Problem requirements:
Report every line of the data where the string "Hcontent" appears.

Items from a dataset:
___

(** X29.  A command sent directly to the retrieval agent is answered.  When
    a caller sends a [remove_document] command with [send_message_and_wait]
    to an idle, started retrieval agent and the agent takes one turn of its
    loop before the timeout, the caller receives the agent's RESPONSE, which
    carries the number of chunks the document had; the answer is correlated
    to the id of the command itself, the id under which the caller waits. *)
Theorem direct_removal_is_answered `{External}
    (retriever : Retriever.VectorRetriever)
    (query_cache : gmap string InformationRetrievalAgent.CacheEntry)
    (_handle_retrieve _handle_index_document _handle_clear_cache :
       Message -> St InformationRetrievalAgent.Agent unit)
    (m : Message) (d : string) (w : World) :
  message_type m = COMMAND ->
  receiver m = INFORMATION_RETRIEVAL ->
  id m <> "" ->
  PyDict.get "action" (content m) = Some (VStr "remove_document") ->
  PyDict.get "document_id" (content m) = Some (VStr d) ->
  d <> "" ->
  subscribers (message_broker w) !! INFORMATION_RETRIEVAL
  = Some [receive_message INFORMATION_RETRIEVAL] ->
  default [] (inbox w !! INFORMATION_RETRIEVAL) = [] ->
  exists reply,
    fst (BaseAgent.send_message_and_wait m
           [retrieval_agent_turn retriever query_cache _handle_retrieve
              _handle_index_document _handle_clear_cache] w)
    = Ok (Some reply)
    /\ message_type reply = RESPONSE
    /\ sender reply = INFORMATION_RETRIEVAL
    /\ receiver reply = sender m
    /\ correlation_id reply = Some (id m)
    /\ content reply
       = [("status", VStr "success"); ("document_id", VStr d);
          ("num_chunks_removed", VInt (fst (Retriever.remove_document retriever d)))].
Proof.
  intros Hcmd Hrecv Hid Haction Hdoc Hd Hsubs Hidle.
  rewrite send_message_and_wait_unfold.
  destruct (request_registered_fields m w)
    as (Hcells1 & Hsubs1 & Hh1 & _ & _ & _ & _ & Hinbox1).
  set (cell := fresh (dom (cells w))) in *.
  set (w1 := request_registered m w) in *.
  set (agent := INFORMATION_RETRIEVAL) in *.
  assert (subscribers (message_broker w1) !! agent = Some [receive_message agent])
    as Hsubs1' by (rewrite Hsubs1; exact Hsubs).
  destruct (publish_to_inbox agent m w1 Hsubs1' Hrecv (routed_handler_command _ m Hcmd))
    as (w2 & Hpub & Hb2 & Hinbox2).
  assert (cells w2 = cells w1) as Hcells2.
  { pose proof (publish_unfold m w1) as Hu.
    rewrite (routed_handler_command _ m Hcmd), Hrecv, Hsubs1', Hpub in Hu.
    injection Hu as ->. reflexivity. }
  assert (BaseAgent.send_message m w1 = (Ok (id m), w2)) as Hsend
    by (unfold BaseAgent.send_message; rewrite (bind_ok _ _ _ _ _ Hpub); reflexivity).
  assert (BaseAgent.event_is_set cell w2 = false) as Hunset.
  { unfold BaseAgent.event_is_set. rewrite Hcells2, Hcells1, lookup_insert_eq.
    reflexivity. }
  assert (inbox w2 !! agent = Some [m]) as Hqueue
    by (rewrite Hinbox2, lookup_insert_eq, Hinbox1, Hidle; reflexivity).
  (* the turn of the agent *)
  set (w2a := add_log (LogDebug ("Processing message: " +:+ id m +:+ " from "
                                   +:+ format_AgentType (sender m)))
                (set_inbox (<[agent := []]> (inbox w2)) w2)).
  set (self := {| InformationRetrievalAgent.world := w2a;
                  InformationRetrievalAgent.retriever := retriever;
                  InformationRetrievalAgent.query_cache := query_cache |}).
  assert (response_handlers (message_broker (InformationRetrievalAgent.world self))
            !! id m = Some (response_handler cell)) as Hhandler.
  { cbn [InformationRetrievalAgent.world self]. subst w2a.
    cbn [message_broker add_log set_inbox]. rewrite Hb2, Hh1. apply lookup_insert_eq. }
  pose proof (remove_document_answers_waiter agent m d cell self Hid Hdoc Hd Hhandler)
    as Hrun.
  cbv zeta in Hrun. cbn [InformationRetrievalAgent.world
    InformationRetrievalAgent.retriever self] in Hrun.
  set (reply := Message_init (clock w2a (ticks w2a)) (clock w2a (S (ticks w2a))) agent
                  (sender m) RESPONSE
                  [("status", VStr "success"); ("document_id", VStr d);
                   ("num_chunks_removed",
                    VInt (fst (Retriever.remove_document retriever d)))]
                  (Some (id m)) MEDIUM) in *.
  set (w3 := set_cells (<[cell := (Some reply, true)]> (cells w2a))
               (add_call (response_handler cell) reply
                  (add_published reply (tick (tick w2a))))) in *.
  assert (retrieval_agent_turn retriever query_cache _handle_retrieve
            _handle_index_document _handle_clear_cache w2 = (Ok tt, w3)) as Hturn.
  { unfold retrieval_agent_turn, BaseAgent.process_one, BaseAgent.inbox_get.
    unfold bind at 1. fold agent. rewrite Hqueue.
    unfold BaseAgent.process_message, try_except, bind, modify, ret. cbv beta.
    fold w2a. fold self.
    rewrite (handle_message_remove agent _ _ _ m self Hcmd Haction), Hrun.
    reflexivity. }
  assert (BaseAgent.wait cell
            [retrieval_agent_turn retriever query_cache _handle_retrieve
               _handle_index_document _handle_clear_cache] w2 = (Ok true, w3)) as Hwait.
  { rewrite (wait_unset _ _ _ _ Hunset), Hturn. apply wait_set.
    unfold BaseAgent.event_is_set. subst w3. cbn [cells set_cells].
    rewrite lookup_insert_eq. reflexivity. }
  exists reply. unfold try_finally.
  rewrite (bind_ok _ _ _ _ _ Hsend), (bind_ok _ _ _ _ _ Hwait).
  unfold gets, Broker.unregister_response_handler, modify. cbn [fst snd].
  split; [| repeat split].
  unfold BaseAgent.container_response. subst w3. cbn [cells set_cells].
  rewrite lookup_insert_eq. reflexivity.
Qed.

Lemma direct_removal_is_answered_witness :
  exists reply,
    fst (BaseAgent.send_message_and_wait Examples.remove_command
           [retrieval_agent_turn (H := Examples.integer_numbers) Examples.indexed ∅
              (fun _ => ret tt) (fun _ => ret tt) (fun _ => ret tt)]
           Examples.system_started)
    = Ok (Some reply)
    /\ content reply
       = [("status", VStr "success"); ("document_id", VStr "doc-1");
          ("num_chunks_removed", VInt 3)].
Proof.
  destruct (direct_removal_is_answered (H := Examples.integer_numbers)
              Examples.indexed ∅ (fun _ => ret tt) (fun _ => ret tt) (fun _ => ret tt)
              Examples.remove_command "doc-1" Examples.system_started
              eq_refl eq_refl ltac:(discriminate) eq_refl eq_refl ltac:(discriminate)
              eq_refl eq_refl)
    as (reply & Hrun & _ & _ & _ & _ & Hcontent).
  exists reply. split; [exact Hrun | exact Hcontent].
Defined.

___

Response box:
    as (reply & Hrun & _ & _ & _ & _ & Hcontent).
  exists reply. split; [exact Hrun | exact Hcontent].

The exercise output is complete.